Federal regulations define a person as “committed to a mental institution” if a court, board, commission, or other lawful authority has formally committed him or her to a mental institution. The term is defined to include involuntary commitments for “mental defectiveness or mental illness.” It also includes commitments for other reasons, such as drug use, but does not include people admitted to a mental institution voluntarily or for observation (id.). (The Department of Justice has proposed amending the regulations to include people ordered to receive outpatient treatment—see 79 Fed. Reg. 774 at http://www.gpo.gov/fdsys/granule/FR-2014-01-07/2014-00039.)

Federal law contains a court procedure for restoring privileges lost because of a federal adjudication or commitment (P.L. 110-108). State law contains a similar court procedure for restoring such privileges lost because of a state adjudication or commitment (CGS 45a-100).

(Since October 1992, ATF's annual appropriation has prohibited the expending of any funds to investigate or act upon applications for relief from federal firearms disabilities submitted by individuals (see https://www.atf.gov/content/how-can-person-apply-relief-federal-firearms-disabilities)).

GUN SEIZURE FROM PEOPLE POSING IMMINENT HARM

The law allows any two police officers (or a state's attorney), under limited circumstances, to get warrants and seize guns from anyone who poses an imminent risk of injuring himself or herself or someone else. The officials may seek the warrant only after (1) conducting an independent investigation to establish probable cause and (2) determining that no reasonable alternative exists to avert the risk of harm.
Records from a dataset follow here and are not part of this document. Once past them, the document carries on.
(* ===== verification/SpeechText.v ===== *)
(** * Text for speech

    [crates/runtime/src/speech_text.rs]: an utterance is stripped of the
    Markdown that should not be spoken (fences, headings, list markers, code and
    emphasis delimiters) and its lines are joined before it is synthesized.

    Offsets into the text are byte offsets, as in the source, and a slice off a
    character boundary panics; the theorems show that it never happens, that the
    recursion ends, and that the spoken text is never longer than its source. *)

From S2P Require Import Prelude RustStr.

(** ** Delimiters *)

(** [take_while] over the bytes of an ASCII character. *)
Fixpoint run_length (c : rchar) (s : rstr) : Z :=
  match s with
  | d :: s => if d =? c then 1 + run_length c s else 0
  | [] => 0
  end.

Definition asterisk_run_length (input : rstr) : Z := run_length (chr "*") input.

(** [&input\[from..to\]]. *)
Definition slice_range (from to : Z) (input : rstr) : exec rstr :=
  let! '(head, _) := expect (split_at_byte to input) in
  let! '(_, mid) := expect (split_at_byte from head) in
  Val mid.

Definition can_open_asterisks (input : rstr) (start width : Z) : exec bool :=
  let! '(before, _) := expect (split_at_byte start input) in
  let! '(_, after) := expect (split_at_byte (start + width) input) in
  let previous := last before in
  let following := head after in
  Val (is_some_and following (fun c => negb (is_whitespace c))
       && negb ((width =? 1) && is_some_and previous is_ascii_digit && is_some_and following is_ascii_digit)).
Definition complete_turn (c : ConversationQualityController) (turn_id : TurnId)
    (assistant_output : rstr) : exec (rresult unit * ConversationQualityController) :=
  match take_pending c turn_id with
  | (Err e, c) => Val (Err e, c)
  | (Ok pending, c) =>
      if MAX_HISTORY_BYTES <? blen assistant_output then Val (Ok tt, c)
      else match ConversationMessage_new Assistant assistant_output with
           | Err e => Val (Err e, c)
           | Ok assistant =>
               let bytes := blen pending.(pending_user).(text) + blen assistant.(text) in
               if MAX_HISTORY_BYTES <? bytes then Val (Ok tt, c)
               else
                 let! '(h, b) := enforce_history_bounds
                   (c.(history) ++ [{| user := pending.(pending_user);
                                       assistant := assistant; bytes := bytes |}])
                   (c.(history_bytes) + bytes) in
                 Val (Ok tt, set_history c h b)
           end
  end.

Definition discard_turn (c : ConversationQualityController) (turn_id : TurnId)
  : rresult unit * ConversationQualityController :=
  match take_pending c turn_id with
  | (Ok _, c) => (Ok tt, c)
  | (Err e, c) => (Err e, c)
  end.

Definition interrupt_turn (c : ConversationQualityController) (turn_id : TurnId)
  : rresult unit * ConversationQualityController :=
  match take_pending c turn_id with
  | (Ok _, c) => (Ok tt, set_interruption c true)
  | (Err e, c) => (Err e, c)
  end.

(** Signal detection reads the transcript through the Unicode tables. *)
Section Detection.
Context `{U : UnicodeTables}.

Definition normalize (input : rstr) : rstr :=
  to_lowercase (trim_matches (char_in (lit ".,!?;:。，！？；：")) (trim input)).

Definition contains_token (input : rstr) (tokens : list rstr) : bool :=
  existsb (fun word => bool_decide (word ∈ tokens))
    (split_by (fun character => negb (is_alphanumeric character)) input).

Definition detect_signals (transcript : rstr) (previous_assistant_asked_question : bool)
  : list ConversationSignal :=
  let normalized := normalize transcript in
  (if contains_any normalized
        [lit "shorter"; lit "briefly"; lit "keep it short"; lit "简短一点"; lit "说短点"]
   then [ShorterRequested] else []) ++
  (if contains_any normalized
        [lit "stop explaining"; lit "don't explain"; lit "do not explain";
         lit "no more explanation"; lit "别解释了"; lit "不要解释"]
   then [StopExplaining] else []) ++
  (if previous_assistant_asked_question && is_explicit_question_rejection normalized
   then [QuestionRejected] else []) ++
  (if contains (lit "...") normalized || contains (lit "…") normalized
      || contains_token normalized [lit "um"; lit "uh"; lit "hmm"; lit "呃"; lit "嗯"]
   then [Hesitation] else []) ++
  (if contains_any normalized
        [lit "different topic"; lit "change the subject"; lit "switch topics"; lit "new topic";
         lit "talk about something else"; lit "let's move on"; lit "换个话题"; lit "换一个话题";
         lit "不聊这个"; lit "先不说这个"; lit "说点别的"; lit "聊点别的"]
   then [RapidTopicChange] else []).

Definition resolve_turn (c : ConversationQualityController) (turn_id : TurnId)
    (transcript : rstr) (mode : option ConversationMode)
  : rresult (option ResolvedConversationQuality) * ConversationQualityController :=
  if is_some c.(pending_turn) then
    (Err (state_error (lit "a quality-controlled turn is still pending")), c)
  else if is_blank transcript then (Ok None, c)
  else match ConversationMessage_new User transcript with
  | Err e => (Err e, c)
  | Ok user =>
      let detected := detect_signals user.(text) (previous_assistant_ended_with_question c) in
      let signals := if c.(interruption_pending) then Interrupted :: detected else detected in
      let c := if c.(interruption_pending) then set_interruption c false else c in
      let c := if has_signal RapidTopicChange signals then clear_history c else c in
      match resolve_controls c user.(text) signals with
      | Err e => (Err e, c)
      | Ok controls =>
          let mode := match mode with Some m => m | None => c.(default_mode) end in
          let messages := history_messages c in
          let sources := context_sources signals (is_empty messages) in
          match QualityDecision_new turn_id mode controls signals (zlen messages) sources with
          | Err e => (Err e, c)
          | Ok decision =>
              let relationship := relationship_guidance (is_empty messages) in
              let guidance := system_guidance c.(saved_persona) decision relationship in
              let c := set_pending c
                (Some {| pending_turn_id := turn_id; pending_user := user |}) in
              let c := set_decision c decision in
              (Ok (Some {| resolved_persona := c.(saved_persona);
                           resolved_decision := decision;
                           resolved_history := messages;
                           resolved_system_guidance := guidance;
                           resolved_relationship_guidance := relationship |}), c)
          end
      end
  end.

End Detection.

(** ** Operations as a state machine *)

Inductive quality_op : Type :=
| Resolve (turn_id : TurnId) (transcript : rstr) (mode : option ConversationMode)
| Complete (turn_id : TurnId) (output : rstr)
| Discard (turn_id : TurnId)
| Interrupt (turn_id : TurnId)
| Seed (exchanges : list ConversationContextExchange)
| SetPersona (persona : PersonaProfile) (mode : ConversationMode).

Definition apply_op `{U : UnicodeTables} (c : ConversationQualityController) (o : quality_op)
  : exec ConversationQualityController :=
  match o with
  | Resolve id transcript mode => Val (snd (resolve_turn c id transcript mode))
  | Complete id output => let! '(_, c') := complete_turn c id output in Val c'
  | Discard id => Val (snd (discard_turn c id))
  | Interrupt id => Val (snd (interrupt_turn c id))
  | Seed exchanges => Val (snd (replace_completed_history c exchanges))
  | SetPersona persona mode => Val (snd (set_persona c persona mode))
  end.

Fixpoint apply_ops `{U : UnicodeTables} (c : ConversationQualityController) (ops : list quality_op)
  : exec ConversationQualityController :=
  match ops with
  | [] => Val c
  | o :: ops' => let! c' := apply_op c o in apply_ops c' ops'
  end.

(** ** Invariant *)

Definition sum_bytes (h : list CompletedExchange) : Z := foldr (fun e acc => e.(bytes) + acc) 0 h.

(** A message accepted by [ConversationMessage_new]. *)
Definition wf_message (m : ConversationMessage) : Prop :=
  is_blank m.(text) = false /\ blen m.(text) <= MAX_CONVERSATION_MESSAGE_BYTES.

Definition wf_exchange (e : CompletedExchange) : Prop :=
  wf_message e.(user) /\ wf_message e.(assistant) /\
  e.(user).(role) = User /\ e.(assistant).(role) = Assistant /\
  e.(bytes) = blen e.(user).(text) + blen e.(assistant).(text).

Definition in_bounds (h : list CompletedExchange) : Prop :=
  zlen h <= MAX_HISTORY_EXCHANGES /\ sum_bytes h <= MAX_HISTORY_BYTES.

Definition wf (c : ConversationQualityController) : Prop :=
  Forall wf_exchange c.(history) /\ c.(history_bytes) = sum_bytes c.(history) /\
  in_bounds c.(history) /\ 0 < c.(default_controls).(maximum_spoken_seconds) /\
  (forall p, c.(pending_turn) = Some p ->
     wf_message p.(pending_user) /\ p.(pending_user).(role) = User).

(** A persona level is a [u8]. *)
Definition valid_op (o : quality_op) : Prop :=
  match o with
  | SetPersona persona _ => is_u8 (PersonaLevel_get persona.(verbosity))
  | _ => True
  end.

(** ** Lemmas *)

Lemma wf_message_new r t m :
  ConversationMessage_new r t = Ok m -> wf_message m /\ m.(role) = r /\ m.(text) = t.
Proof. by intros (-> & H1 & H2)%ConversationMessage_new_Ok. Qed.

Lemma wf_exchange_bytes e : wf_exchange e -> 0 <= e.(bytes) <= MAX_HISTORY_BYTES.
Proof.
  intros ([_ H1] & [_ H2] & _ & _ & ->). pose proof (blen_nonneg (text (user e))).
  pose proof (blen_nonneg (text (assistant e))).
  unfold MAX_CONVERSATION_MESSAGE_BYTES, MAX_HISTORY_BYTES in *. lia.
Qed.

Lemma sum_bytes_app h k : sum_bytes (h ++ k) = sum_bytes h + sum_bytes k.
Proof. induction h as [|e h IH]; simpl; lia. Qed.

Lemma sum_bytes_nonneg h : Forall wf_exchange h -> 0 <= sum_bytes h.
Proof. induction 1 as [|e h He _ IH]; simpl; [lia|]. apply wf_exchange_bytes in He. lia. Qed.

Lemma enforce_history_bounds_ok h :
  Forall wf_exchange h ->
  exists d k, h = d ++ k /\ enforce_history_bounds h (sum_bytes h) = Val (k, sum_bytes k) /\
    in_bounds k /\ (forall d' x, d = d' ++ [x] -> ~ in_bounds (x :: k)).
Proof.
  induction 1 as [|e h He Hh IH].
  - exists [], []. split_and!; [done|done|unfold in_bounds; done|]. intros d' x H. by destruct d'.
  - cbn [enforce_history_bounds]. destruct (_ || _) eqn:E.
    + apply wf_exchange_bytes in He. pose proof (sum_bytes_nonneg h Hh).
      cbn [sum_bytes foldr]. fold (sum_bytes h).
      rewrite (proj2 (Z.ltb_ge _ _)) by lia.
      replace (bytes e + sum_bytes h - bytes e) with (sum_bytes h) by lia.
      destruct IH as (d & k & -> & Hv & Hb & Hmax). exists (e :: d), k.
      split_and!; [done|done|done|]. intros d' x Hd. destruct d' as [|y d']; simplify_eq/=; [|by eapply Hmax].
      intros [H1 H2]. apply orb_true_iff in E. unfold sum_bytes in *. simpl in *. destruct E; breflect; lia.
    + breflect. exists [], (e :: h). split_and!; [done|done|done|]. intros d' x Hd. by destruct d'.
Qed.
(* ===== verification/Privacy.v ===== *)
(** * Privacy policy

    [crates/protocol/src/privacy.rs] (profiles, privacy modes, execution
    locations, component descriptors, the voice session policy) and
    [crates/runtime/src/voice_privacy.rs] (the validation of a policy before
    any adapter is used). *)

From Stdlib Require Import Sorting.Sorted Sorting.Permutation.
From S2P Require Import Prelude RustStr Errors.

Inductive RuntimeProfile : Type :=
| Offline
| Online.

Definition RuntimeProfile_as_str (p : RuntimeProfile) : rstr :=
  match p with Offline => lit "offline" | Online => lit "online" end.

Definition RuntimeProfile_parse (value : rstr) : option RuntimeProfile :=
  if bool_decide (value = lit "offline") then Some Offline
  else if bool_decide (value = lit "online") then Some Online
  else None.

Inductive PrivacyMode : Type :=
| LocalOnly
| Hybrid
| Cloud.

Definition PrivacyMode_parse (value : rstr) : option PrivacyMode :=
  if bool_decide (value = lit "local_only") then Some LocalOnly
  else if bool_decide (value = lit "hybrid") then Some Hybrid
  else if bool_decide (value = lit "cloud") then Some Cloud
  else None.

Inductive ExecutionLocation : Type :=
| Local
| Remote.

Definition ExecutionLocation_parse (value : rstr) : option ExecutionLocation :=
  if bool_decide (value = lit "local") then Some Local
  else if bool_decide (value = lit "remote") then Some Remote
  else None.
In determining grounds and probable cause for issuing a warrant, the judge must consider any recent threat or violent act the person directed at himself or herself or others or recent acts of animal cruelty. In determining whether the threats or acts constitute probable cause to believe a risk of injury is imminent, the judge may consider, among other specified factors, if the person was ever involuntarily confined to a psychiatric hospital.

If satisfied that probable cause exists, the judge must issue the warrant (CGS 29-38c). The court must hold a hearing within 14 days after the seizure to determine whether to return the guns or order them held for up to one year. If the court finds that the risk of harm is imminent, it must notify DMHAS, which must take specified action.

DESPP AND DMHAS

The law requires the DESPP commissioner to verify, by checking with DHMAS, that a person seeking a gun credential has not been confined in a psychiatric hospital within the preceding 60 months by probate court order, or voluntarily admitted to such a hospital within the preceding six months, for treatment (CGS 29-38b(a)). (The credentials are a permit to carry or sell handguns, an eligibility certificate for a pistol or revolver, a certificate of possession for an assault weapon, or a long gun eligibility certificate.) By law, DMHAS must maintain confinement and admission information and provide such information to the DESPP commissioner to carry out her obligations under the gun laws (CGS 17a-500(b)).

The law requires psychiatric hospitals to notify the DHMAS commissioner of anyone voluntarily admitted for psychiatric treatment, except when the treatment is solely alcohol or drug-related (CGS 17a-506). DMHAS must obtain from DESPP the status of applications from anyone involuntarily committed or voluntarily admitted and advise the psychiatric hospital of this (CGS 17a-500(c)(3), (4)).